Saved entries:
+===+

(** * Persistent chat memory of the RAG chatbot: model and properties

    A shallow embedding of [src/memory.py] (class [PersistentChatMemory]),
    of [load_chat_history] in [src/app.py] and of [RAGSystem.query] in
    [src/rag.py], together with the parts of Python, of the file system and
    of LangChain these functions rely on.

    Layout: Part I holds the definitions (Python values and built-ins, the
    file system, LangChain messages, the three source modules, a reference
    JSON codec used by the examples); Part II holds the lemmas and the
    theorems. *)

From Stdlib Require Import ZArith NArith List String Ascii Bool Lia DecimalString.
From stdpp Require Import base option list gmap strings.

Open Scope string_scope.
Open Scope list_scope.

(* ===================================================================== *)
(** * Part I: definitions *)
(* ===================================================================== *)

(** ** Python values *)

(** A Python [str] is a sequence of Unicode code points. *)
Abbreviation pystr := (list N).

(** A literal of the source, written as an ASCII string. *)
Definition py (s : string) : pystr :=
  List.map N_of_ascii (list_ascii_of_string s).

(** The contents of a file are bytes. *)
Abbreviation bytes := string.

(** The file system: regular files by path. *)
Abbreviation fs := (gmap string bytes).

(** The values [json.load] produces. A [dict] keeps its insertion order
    (it shows in [str(item)]); its keys are distinct in every value Python
    builds, and [dict_get] reads the first binding of a key. A float is
    carried as the text [repr] prints for it. *)
Unset Elimination Schemes.
Inductive pyval : Type :=
| PNone
| PBool (b : bool)
| PInt (z : Z)
| PFloat (shown : pystr)
| PStr (s : pystr)
| PList (l : list pyval)
| PDict (kvs : list (pystr * pyval)).
Set Elimination Schemes.

(** The exceptions that occur in the modelled code. All of them derive from
    [Exception], so [except Exception] catches each. *)
Inductive exn : Type :=
| AttributeError
| TypeError (msg : string)
| ValueError (msg : string)
| NameError (name : string)
| FileNotFoundError (path : string)
| JSONDecodeError
| UnicodeError
| LibraryError (detail : string)
| OSError (msg : string).

Inductive result (A : Type) : Type :=
| Ok (a : A)
| Raise (e : exn).
Arguments Ok {A} a.
Arguments Raise {A} e.

(** Sequencing: an exception ends the block. Written [x ← r; k]. *)
#[global] Instance result_ret : MRet result := fun A a => Ok a.
#[global] Instance result_bind : MBind result := fun A B k r =>
  match r with
  | Ok a => k a
  | Raise e => Raise e
  end.

(** [try: body  except Exception: handler]. *)
Definition try_except {A : Type} (body : result A) (handler : exn -> result A)
  : result A :=
  match body with
  | Ok a => Ok a
  | Raise e => handler e
  end.

(** ** Python built-ins on [str] *)

Module Py.

Definition str_eqb (s t : pystr) : bool := bool_decide (s = t).

(** [str.isspace] on one code point: the white space of [str.strip()]. *)
Definition isspace (c : N) : bool :=
  ((9 <=? c) && (c <=? 13) || (28 <=? c) && (c <=? 32)
   || (c =? 133) || (c =? 160) || (c =? 5760)
   || (8192 <=? c) && (c <=? 8202)
   || (c =? 8232) || (c =? 8233) || (c =? 8239) || (c =? 8287)
   || (c =? 12288))%N.
(** * pycacher: a shallow embedding of [main.py]

    The two classes of the repository, [PycacheEntry] and [Pycache], are
    embedded as pure functions that pass the mutated object explicitly:
    a method [m(self, args)] that mutates [self] and returns or raises
    becomes a function from [self] and [args] to the new [self] and an
    [outcome].  The wall clock ([math.floor(time.time() * 1000)]) is an
    explicit argument [now].  Client code (the classes of the cached
    values) is a parameter, the [runtime]. *)

From stdpp Require Import gmap strings.
From Stdlib Require Import ZArith.

Local Open Scope Z_scope.
Set Warnings "-register-all".

(** * Python values *)

(** Names of client classes (and of the runtime's classes that are not one
    of the seven scalar types: [NoneType], [method], [Snowflake]). *)
Definition cname := string.

(** The attributes the cache looks up on a value. *)
Inductive attr_name := a_update | a_serialize | a_value | a_snowflake.

(** A pyflake [Snowflake]: the attributes [__init__] of [PycacheEntry]
    reads, [snowflake.snowflake] and [snowflake.string()]. *)
Module Snowflake.
Record t := { snowflake : Z; string : String.string }.
End Snowflake.

(** Type objects: the seven types [is_immutable] lists, and classes by name. *)
Inductive pytype :=
| t_int | t_str | t_float | t_complex | t_bool | t_tuple | t_frozenset
| t_class (c : cname).

#[global] Instance pytype_eq_dec : EqDecision pytype.
Proof. solve_decision. Defined.

(** Values.  A float is its binary64 bit pattern, a complex number the bit
    patterns of its two parts.  [VObj c st] is an instance of the client
    class [c] whose instance state is [st]; the class may derive from one
    of the scalar types (a namedtuple, an [IntEnum]), which the [runtime]
    below tells.  [VMethod recv name] is the bound method [recv.name]. *)
Inductive pyval :=
| VNone
| VBool (b : bool)
| VInt (n : Z)
| VFloat (bits : Z)
| VComplex (re im : Z)
| VStr (s : string)
| VTuple (xs : list pyval)
| VFrozenset (xs : list pyval)
| VSnowflake (sf : Snowflake.t)
| VMethod (recv : pyval) (name : attr_name)
| VObj (c : cname) (st : pyval).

+===+

_Problem_: Could you count the lines in the entries that hold the word "Require"? Only the number is wanted.

_Response box_: 4